'''
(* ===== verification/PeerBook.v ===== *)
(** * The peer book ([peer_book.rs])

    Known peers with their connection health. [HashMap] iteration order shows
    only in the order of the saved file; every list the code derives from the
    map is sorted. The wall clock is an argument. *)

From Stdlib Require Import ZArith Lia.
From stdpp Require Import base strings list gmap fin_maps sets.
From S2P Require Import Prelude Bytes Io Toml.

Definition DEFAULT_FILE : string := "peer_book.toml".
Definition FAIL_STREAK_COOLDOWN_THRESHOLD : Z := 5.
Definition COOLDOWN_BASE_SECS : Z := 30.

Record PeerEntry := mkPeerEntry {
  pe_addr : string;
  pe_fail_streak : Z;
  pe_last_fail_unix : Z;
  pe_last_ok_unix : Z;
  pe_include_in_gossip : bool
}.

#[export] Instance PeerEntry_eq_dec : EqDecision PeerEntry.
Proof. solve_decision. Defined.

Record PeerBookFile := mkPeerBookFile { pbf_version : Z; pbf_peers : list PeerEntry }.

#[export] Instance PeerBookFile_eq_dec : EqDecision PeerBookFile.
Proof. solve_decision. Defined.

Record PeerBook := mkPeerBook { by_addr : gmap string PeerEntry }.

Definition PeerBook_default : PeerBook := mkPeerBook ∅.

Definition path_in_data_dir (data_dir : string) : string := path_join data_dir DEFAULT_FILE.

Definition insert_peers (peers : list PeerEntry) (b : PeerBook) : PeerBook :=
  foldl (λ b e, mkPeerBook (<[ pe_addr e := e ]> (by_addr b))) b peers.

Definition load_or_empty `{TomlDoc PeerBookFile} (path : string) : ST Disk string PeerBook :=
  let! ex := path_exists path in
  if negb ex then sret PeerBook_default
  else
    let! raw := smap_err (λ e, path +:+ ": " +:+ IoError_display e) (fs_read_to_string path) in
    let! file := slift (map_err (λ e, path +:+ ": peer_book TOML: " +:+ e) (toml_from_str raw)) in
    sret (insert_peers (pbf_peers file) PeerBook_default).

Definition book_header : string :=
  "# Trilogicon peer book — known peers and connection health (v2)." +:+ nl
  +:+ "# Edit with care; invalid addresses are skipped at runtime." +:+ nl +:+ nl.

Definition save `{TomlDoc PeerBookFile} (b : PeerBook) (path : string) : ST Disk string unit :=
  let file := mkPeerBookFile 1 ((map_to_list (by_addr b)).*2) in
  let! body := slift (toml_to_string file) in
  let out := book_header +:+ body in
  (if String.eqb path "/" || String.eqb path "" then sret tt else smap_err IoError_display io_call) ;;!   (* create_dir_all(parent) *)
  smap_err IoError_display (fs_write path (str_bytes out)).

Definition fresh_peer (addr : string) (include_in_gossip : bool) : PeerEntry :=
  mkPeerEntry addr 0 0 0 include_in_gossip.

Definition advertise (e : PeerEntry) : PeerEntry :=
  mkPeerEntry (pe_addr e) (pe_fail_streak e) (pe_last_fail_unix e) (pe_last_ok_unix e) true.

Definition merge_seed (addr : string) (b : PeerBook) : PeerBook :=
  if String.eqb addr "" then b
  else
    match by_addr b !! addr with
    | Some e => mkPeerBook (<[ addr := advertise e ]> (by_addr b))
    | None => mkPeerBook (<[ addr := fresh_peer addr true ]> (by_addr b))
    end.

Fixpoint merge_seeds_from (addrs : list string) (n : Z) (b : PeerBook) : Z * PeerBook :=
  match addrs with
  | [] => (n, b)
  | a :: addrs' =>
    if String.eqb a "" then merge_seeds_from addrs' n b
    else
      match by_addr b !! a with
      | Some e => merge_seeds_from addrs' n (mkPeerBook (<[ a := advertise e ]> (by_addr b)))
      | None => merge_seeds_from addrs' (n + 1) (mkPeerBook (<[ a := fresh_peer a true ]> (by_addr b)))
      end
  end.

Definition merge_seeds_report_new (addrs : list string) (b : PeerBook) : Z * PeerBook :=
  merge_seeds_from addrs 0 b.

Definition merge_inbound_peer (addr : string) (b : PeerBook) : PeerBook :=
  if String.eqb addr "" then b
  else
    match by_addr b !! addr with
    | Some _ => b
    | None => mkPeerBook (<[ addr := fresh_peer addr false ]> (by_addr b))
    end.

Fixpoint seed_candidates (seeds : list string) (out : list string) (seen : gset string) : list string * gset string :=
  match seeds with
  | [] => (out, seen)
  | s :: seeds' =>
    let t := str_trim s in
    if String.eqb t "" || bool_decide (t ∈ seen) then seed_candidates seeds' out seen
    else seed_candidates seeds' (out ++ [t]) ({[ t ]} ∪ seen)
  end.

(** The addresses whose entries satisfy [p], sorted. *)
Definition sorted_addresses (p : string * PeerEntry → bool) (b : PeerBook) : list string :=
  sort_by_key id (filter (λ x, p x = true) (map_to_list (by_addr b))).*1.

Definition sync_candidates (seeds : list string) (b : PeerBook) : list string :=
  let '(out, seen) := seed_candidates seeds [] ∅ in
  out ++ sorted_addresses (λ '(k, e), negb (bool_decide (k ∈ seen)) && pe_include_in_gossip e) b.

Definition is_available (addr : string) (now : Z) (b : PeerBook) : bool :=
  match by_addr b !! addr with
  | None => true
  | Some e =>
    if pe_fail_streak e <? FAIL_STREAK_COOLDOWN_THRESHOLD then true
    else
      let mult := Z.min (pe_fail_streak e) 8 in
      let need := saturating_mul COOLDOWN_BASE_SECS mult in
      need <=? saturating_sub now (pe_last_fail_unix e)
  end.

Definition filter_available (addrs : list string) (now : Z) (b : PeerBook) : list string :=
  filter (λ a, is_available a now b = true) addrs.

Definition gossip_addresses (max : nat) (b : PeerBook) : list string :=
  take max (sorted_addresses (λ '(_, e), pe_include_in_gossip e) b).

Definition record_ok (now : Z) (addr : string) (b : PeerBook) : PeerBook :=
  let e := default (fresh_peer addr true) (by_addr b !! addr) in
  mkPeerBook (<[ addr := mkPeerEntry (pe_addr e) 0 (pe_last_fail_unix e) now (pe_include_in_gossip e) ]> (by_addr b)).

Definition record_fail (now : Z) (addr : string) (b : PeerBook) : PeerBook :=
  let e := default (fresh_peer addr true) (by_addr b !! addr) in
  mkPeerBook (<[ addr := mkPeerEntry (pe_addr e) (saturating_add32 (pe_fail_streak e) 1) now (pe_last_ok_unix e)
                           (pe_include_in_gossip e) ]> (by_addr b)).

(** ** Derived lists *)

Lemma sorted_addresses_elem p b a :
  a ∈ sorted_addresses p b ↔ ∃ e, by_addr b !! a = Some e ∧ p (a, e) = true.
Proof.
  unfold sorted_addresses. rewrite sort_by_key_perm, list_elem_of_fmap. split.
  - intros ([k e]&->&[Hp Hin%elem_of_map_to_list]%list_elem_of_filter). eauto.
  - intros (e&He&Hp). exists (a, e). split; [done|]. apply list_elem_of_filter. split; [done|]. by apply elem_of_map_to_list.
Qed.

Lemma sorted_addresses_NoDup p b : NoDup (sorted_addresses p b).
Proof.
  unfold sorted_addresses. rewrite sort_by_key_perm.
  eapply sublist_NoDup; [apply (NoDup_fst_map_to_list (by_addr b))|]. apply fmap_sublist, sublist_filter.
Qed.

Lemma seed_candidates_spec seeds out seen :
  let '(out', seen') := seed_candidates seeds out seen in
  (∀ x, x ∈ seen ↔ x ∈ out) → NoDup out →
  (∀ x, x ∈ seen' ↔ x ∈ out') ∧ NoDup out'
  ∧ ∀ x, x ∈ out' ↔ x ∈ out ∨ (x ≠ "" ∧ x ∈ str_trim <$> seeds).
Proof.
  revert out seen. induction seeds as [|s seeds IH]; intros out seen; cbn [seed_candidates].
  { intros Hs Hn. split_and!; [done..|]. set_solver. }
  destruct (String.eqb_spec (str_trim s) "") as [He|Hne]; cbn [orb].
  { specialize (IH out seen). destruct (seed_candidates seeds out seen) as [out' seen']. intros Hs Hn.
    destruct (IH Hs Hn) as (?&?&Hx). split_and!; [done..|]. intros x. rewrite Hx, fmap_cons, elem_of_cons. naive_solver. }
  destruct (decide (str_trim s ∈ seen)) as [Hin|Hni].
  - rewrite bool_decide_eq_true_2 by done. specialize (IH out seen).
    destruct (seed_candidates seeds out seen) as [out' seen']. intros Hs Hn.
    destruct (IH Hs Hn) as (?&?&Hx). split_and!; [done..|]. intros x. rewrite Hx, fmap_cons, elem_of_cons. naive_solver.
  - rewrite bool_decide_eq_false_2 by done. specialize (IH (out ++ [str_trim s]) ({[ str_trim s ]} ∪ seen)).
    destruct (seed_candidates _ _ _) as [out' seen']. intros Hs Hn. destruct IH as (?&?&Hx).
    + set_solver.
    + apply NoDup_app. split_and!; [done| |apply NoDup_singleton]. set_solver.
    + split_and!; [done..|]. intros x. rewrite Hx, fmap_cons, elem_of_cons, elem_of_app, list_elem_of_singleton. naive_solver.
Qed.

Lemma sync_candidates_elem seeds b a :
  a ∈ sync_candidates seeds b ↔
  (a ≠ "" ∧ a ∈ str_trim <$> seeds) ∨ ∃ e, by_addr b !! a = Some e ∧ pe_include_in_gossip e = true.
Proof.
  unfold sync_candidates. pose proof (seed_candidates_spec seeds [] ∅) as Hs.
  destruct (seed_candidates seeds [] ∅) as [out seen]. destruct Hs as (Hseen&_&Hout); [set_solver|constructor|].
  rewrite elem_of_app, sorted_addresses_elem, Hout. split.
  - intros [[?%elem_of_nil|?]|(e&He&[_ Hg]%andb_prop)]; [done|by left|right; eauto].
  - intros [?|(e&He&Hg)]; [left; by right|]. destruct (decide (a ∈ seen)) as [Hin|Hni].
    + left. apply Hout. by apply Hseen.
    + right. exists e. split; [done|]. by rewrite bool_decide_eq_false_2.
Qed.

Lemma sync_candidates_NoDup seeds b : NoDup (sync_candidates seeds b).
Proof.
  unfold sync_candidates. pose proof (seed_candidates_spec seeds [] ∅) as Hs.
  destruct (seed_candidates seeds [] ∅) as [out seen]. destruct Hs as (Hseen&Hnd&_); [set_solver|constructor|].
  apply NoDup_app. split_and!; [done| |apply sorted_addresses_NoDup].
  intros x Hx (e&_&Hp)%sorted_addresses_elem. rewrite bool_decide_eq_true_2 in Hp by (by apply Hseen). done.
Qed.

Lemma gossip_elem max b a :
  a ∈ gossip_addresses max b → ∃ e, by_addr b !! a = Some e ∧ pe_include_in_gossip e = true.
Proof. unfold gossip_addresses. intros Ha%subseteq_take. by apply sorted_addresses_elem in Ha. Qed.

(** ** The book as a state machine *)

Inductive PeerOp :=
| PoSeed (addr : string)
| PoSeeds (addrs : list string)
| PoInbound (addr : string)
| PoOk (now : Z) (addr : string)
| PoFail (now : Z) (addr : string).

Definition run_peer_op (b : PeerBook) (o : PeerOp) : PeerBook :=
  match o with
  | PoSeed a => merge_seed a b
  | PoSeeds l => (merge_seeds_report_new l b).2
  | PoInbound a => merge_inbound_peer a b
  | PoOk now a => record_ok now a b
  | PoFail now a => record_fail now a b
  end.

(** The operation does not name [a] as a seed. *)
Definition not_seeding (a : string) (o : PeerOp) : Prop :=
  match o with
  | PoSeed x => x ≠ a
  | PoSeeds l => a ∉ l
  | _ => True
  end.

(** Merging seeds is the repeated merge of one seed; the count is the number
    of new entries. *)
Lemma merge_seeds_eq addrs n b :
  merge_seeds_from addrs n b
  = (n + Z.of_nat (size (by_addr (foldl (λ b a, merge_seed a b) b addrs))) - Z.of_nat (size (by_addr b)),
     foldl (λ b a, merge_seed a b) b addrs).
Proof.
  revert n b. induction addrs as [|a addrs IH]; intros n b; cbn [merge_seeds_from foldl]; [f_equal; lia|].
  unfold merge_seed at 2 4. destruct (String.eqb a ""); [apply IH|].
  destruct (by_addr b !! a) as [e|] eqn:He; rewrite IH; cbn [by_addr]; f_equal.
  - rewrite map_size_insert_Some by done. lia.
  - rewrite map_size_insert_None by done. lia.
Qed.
'''
'''
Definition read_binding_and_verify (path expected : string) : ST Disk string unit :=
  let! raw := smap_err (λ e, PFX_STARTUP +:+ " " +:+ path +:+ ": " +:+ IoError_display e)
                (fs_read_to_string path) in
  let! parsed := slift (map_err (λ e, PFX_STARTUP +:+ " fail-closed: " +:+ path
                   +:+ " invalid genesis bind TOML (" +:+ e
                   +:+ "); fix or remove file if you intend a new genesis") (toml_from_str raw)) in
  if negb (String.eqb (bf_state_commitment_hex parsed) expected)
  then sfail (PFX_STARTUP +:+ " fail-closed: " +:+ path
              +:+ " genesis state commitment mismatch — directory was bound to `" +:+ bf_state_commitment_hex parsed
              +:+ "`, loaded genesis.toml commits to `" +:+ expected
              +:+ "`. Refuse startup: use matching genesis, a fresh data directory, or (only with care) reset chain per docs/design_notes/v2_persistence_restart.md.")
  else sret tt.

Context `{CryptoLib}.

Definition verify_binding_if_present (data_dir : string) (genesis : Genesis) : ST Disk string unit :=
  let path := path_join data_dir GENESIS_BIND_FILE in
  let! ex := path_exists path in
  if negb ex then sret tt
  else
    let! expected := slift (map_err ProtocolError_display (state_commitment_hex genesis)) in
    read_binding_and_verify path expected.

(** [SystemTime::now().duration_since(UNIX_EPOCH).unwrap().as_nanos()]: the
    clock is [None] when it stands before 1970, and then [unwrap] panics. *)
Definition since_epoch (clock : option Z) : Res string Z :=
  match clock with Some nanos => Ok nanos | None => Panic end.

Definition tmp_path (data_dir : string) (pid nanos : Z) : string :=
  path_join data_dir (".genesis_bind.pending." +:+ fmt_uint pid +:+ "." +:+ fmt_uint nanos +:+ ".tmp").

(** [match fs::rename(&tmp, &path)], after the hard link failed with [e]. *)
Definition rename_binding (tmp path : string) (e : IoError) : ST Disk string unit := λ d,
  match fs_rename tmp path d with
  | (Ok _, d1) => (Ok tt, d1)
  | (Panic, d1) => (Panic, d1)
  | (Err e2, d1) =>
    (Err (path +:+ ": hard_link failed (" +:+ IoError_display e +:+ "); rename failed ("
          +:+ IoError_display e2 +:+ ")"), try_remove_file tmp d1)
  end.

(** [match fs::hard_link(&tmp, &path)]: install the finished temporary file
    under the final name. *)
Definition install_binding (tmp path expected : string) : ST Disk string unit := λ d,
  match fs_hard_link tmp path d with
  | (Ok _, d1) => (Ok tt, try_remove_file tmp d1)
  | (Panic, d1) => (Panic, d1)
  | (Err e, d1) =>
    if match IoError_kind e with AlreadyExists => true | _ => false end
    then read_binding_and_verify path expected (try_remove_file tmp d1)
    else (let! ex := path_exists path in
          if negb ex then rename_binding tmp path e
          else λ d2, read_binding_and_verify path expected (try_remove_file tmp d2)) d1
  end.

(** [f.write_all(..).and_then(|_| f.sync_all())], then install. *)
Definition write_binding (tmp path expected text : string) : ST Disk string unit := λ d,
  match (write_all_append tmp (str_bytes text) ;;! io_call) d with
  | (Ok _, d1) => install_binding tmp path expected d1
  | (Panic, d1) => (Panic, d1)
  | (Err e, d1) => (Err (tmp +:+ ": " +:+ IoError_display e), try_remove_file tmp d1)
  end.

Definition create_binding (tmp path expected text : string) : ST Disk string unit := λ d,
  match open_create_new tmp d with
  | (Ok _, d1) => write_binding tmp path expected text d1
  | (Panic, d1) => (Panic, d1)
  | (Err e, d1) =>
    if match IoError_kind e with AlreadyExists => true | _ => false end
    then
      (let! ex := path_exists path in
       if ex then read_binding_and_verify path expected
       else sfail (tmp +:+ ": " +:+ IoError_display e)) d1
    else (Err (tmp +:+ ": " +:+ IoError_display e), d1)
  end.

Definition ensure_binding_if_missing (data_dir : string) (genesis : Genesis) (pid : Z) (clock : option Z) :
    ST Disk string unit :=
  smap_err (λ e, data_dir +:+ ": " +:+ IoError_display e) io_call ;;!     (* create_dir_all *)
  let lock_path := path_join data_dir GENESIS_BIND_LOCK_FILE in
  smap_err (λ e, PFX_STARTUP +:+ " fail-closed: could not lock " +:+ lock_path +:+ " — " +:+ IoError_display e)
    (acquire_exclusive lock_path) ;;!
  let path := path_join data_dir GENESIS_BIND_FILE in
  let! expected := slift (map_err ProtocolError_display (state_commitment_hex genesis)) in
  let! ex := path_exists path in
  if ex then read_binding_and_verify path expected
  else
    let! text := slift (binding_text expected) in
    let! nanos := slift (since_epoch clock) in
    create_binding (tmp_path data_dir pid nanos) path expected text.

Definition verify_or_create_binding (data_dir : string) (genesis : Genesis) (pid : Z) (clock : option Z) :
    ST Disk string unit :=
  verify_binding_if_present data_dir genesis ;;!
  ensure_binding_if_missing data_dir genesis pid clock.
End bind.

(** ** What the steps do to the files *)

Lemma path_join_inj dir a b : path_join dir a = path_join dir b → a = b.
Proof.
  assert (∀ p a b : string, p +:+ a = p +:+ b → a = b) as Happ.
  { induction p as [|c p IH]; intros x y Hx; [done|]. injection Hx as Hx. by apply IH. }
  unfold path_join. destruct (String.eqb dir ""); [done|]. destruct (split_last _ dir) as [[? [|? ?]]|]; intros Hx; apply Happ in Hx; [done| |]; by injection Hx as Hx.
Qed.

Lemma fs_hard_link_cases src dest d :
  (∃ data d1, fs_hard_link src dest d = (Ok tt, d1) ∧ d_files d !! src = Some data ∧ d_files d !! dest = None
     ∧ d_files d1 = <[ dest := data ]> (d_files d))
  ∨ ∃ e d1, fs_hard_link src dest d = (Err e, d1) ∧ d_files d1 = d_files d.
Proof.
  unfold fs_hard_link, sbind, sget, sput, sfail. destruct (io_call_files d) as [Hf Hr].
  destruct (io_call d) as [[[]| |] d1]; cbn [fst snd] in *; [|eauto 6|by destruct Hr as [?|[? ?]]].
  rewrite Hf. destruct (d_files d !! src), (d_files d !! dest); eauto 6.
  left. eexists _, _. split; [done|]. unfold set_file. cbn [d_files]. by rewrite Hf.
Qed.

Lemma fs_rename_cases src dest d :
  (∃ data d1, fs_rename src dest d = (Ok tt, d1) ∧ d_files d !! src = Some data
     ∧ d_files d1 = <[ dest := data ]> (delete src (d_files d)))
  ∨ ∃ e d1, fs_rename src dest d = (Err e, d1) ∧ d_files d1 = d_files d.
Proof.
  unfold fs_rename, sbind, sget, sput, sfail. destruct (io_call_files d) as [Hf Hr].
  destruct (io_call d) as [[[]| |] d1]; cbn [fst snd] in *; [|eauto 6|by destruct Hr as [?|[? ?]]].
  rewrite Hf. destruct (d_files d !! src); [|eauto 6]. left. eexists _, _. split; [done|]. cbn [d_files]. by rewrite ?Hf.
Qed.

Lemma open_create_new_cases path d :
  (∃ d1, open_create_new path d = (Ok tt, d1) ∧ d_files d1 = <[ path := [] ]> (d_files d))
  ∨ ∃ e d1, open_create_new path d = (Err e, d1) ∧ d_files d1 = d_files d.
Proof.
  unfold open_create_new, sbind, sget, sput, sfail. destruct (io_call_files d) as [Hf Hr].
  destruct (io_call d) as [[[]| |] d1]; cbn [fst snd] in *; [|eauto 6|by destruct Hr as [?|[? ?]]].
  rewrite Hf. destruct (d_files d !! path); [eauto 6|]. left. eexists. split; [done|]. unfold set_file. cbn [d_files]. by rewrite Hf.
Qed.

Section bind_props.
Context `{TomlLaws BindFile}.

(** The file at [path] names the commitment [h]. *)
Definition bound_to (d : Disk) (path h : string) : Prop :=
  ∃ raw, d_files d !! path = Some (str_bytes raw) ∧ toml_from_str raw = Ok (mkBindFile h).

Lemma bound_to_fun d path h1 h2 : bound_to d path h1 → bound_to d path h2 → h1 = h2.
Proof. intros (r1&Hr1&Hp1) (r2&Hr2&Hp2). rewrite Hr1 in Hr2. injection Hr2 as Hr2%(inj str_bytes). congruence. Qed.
'''
'''
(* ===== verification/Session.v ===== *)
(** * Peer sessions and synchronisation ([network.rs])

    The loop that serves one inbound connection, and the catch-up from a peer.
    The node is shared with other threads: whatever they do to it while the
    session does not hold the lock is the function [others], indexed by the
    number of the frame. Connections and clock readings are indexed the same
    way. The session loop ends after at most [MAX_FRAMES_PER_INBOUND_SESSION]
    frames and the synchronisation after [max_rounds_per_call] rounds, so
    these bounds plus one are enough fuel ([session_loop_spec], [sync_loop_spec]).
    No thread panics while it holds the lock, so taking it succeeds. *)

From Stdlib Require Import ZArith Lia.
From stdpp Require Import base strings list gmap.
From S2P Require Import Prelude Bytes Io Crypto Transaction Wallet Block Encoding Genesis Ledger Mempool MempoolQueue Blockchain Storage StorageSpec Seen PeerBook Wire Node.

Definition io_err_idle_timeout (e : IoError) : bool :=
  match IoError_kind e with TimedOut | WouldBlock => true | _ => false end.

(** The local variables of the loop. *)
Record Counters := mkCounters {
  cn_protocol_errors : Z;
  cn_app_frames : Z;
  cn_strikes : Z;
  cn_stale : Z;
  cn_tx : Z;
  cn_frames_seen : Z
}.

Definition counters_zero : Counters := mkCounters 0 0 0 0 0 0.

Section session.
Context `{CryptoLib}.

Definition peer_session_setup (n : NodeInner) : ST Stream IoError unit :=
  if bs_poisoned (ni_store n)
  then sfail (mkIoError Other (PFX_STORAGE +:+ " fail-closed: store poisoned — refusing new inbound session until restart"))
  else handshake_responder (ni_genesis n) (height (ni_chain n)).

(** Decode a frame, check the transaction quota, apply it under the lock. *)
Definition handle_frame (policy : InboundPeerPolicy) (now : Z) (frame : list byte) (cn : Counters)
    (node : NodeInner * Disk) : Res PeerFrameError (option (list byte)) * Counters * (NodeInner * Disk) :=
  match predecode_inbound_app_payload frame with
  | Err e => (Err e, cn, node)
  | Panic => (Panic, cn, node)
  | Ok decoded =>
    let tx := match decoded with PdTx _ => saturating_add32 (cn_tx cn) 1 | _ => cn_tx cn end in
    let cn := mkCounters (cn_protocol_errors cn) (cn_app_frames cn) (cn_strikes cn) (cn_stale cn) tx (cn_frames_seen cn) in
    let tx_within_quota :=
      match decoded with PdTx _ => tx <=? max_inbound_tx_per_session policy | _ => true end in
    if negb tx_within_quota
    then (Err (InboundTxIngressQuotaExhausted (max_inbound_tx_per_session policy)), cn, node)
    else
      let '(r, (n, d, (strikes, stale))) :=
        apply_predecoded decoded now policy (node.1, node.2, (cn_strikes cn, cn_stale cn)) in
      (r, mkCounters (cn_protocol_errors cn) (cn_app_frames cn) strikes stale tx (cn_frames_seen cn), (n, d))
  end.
'''
- About this exercise -
For the lines above, output exactly those from the line containing "e d1, fs_hard_link" through the line containing "Proof. intros (r1&Hr1&Hp1)", and skip the others.

- Exercise solution -
  ∨ ∃ e d1, fs_hard_link src dest d = (Err e, d1) ∧ d_files d1 = d_files d.
Proof.
  unfold fs_hard_link, sbind, sget, sput, sfail. destruct (io_call_files d) as [Hf Hr].
  destruct (io_call d) as [[[]| |] d1]; cbn [fst snd] in *; [|eauto 6|by destruct Hr as [?|[? ?]]].
  rewrite Hf. destruct (d_files d !! src), (d_files d !! dest); eauto 6.
  left. eexists _, _. split; [done|]. unfold set_file. cbn [d_files]. by rewrite Hf.
Qed.

Lemma fs_rename_cases src dest d :
  (∃ data d1, fs_rename src dest d = (Ok tt, d1) ∧ d_files d !! src = Some data
     ∧ d_files d1 = <[ dest := data ]> (delete src (d_files d)))
  ∨ ∃ e d1, fs_rename src dest d = (Err e, d1) ∧ d_files d1 = d_files d.
Proof.
  unfold fs_rename, sbind, sget, sput, sfail. destruct (io_call_files d) as [Hf Hr].
  destruct (io_call d) as [[[]| |] d1]; cbn [fst snd] in *; [|eauto 6|by destruct Hr as [?|[? ?]]].
  rewrite Hf. destruct (d_files d !! src); [|eauto 6]. left. eexists _, _. split; [done|]. cbn [d_files]. by rewrite ?Hf.
Qed.

Lemma open_create_new_cases path d :
  (∃ d1, open_create_new path d = (Ok tt, d1) ∧ d_files d1 = <[ path := [] ]> (d_files d))
  ∨ ∃ e d1, open_create_new path d = (Err e, d1) ∧ d_files d1 = d_files d.
Proof.
  unfold open_create_new, sbind, sget, sput, sfail. destruct (io_call_files d) as [Hf Hr].
  destruct (io_call d) as [[[]| |] d1]; cbn [fst snd] in *; [|eauto 6|by destruct Hr as [?|[? ?]]].
  rewrite Hf. destruct (d_files d !! path); [eauto 6|]. left. eexists. split; [done|]. unfold set_file. cbn [d_files]. by rewrite Hf.
Qed.

Section bind_props.
Context `{TomlLaws BindFile}.

(** The file at [path] names the commitment [h]. *)
Definition bound_to (d : Disk) (path h : string) : Prop :=
  ∃ raw, d_files d !! path = Some (str_bytes raw) ∧ toml_from_str raw = Ok (mkBindFile h).

Lemma bound_to_fun d path h1 h2 : bound_to d path h1 → bound_to d path h2 → h1 = h2.
Proof. intros (r1&Hr1&Hp1) (r2&Hr2&Hp2). rewrite Hr1 in Hr2. injection Hr2 as Hr2%(inj str_bytes). congruence. Qed.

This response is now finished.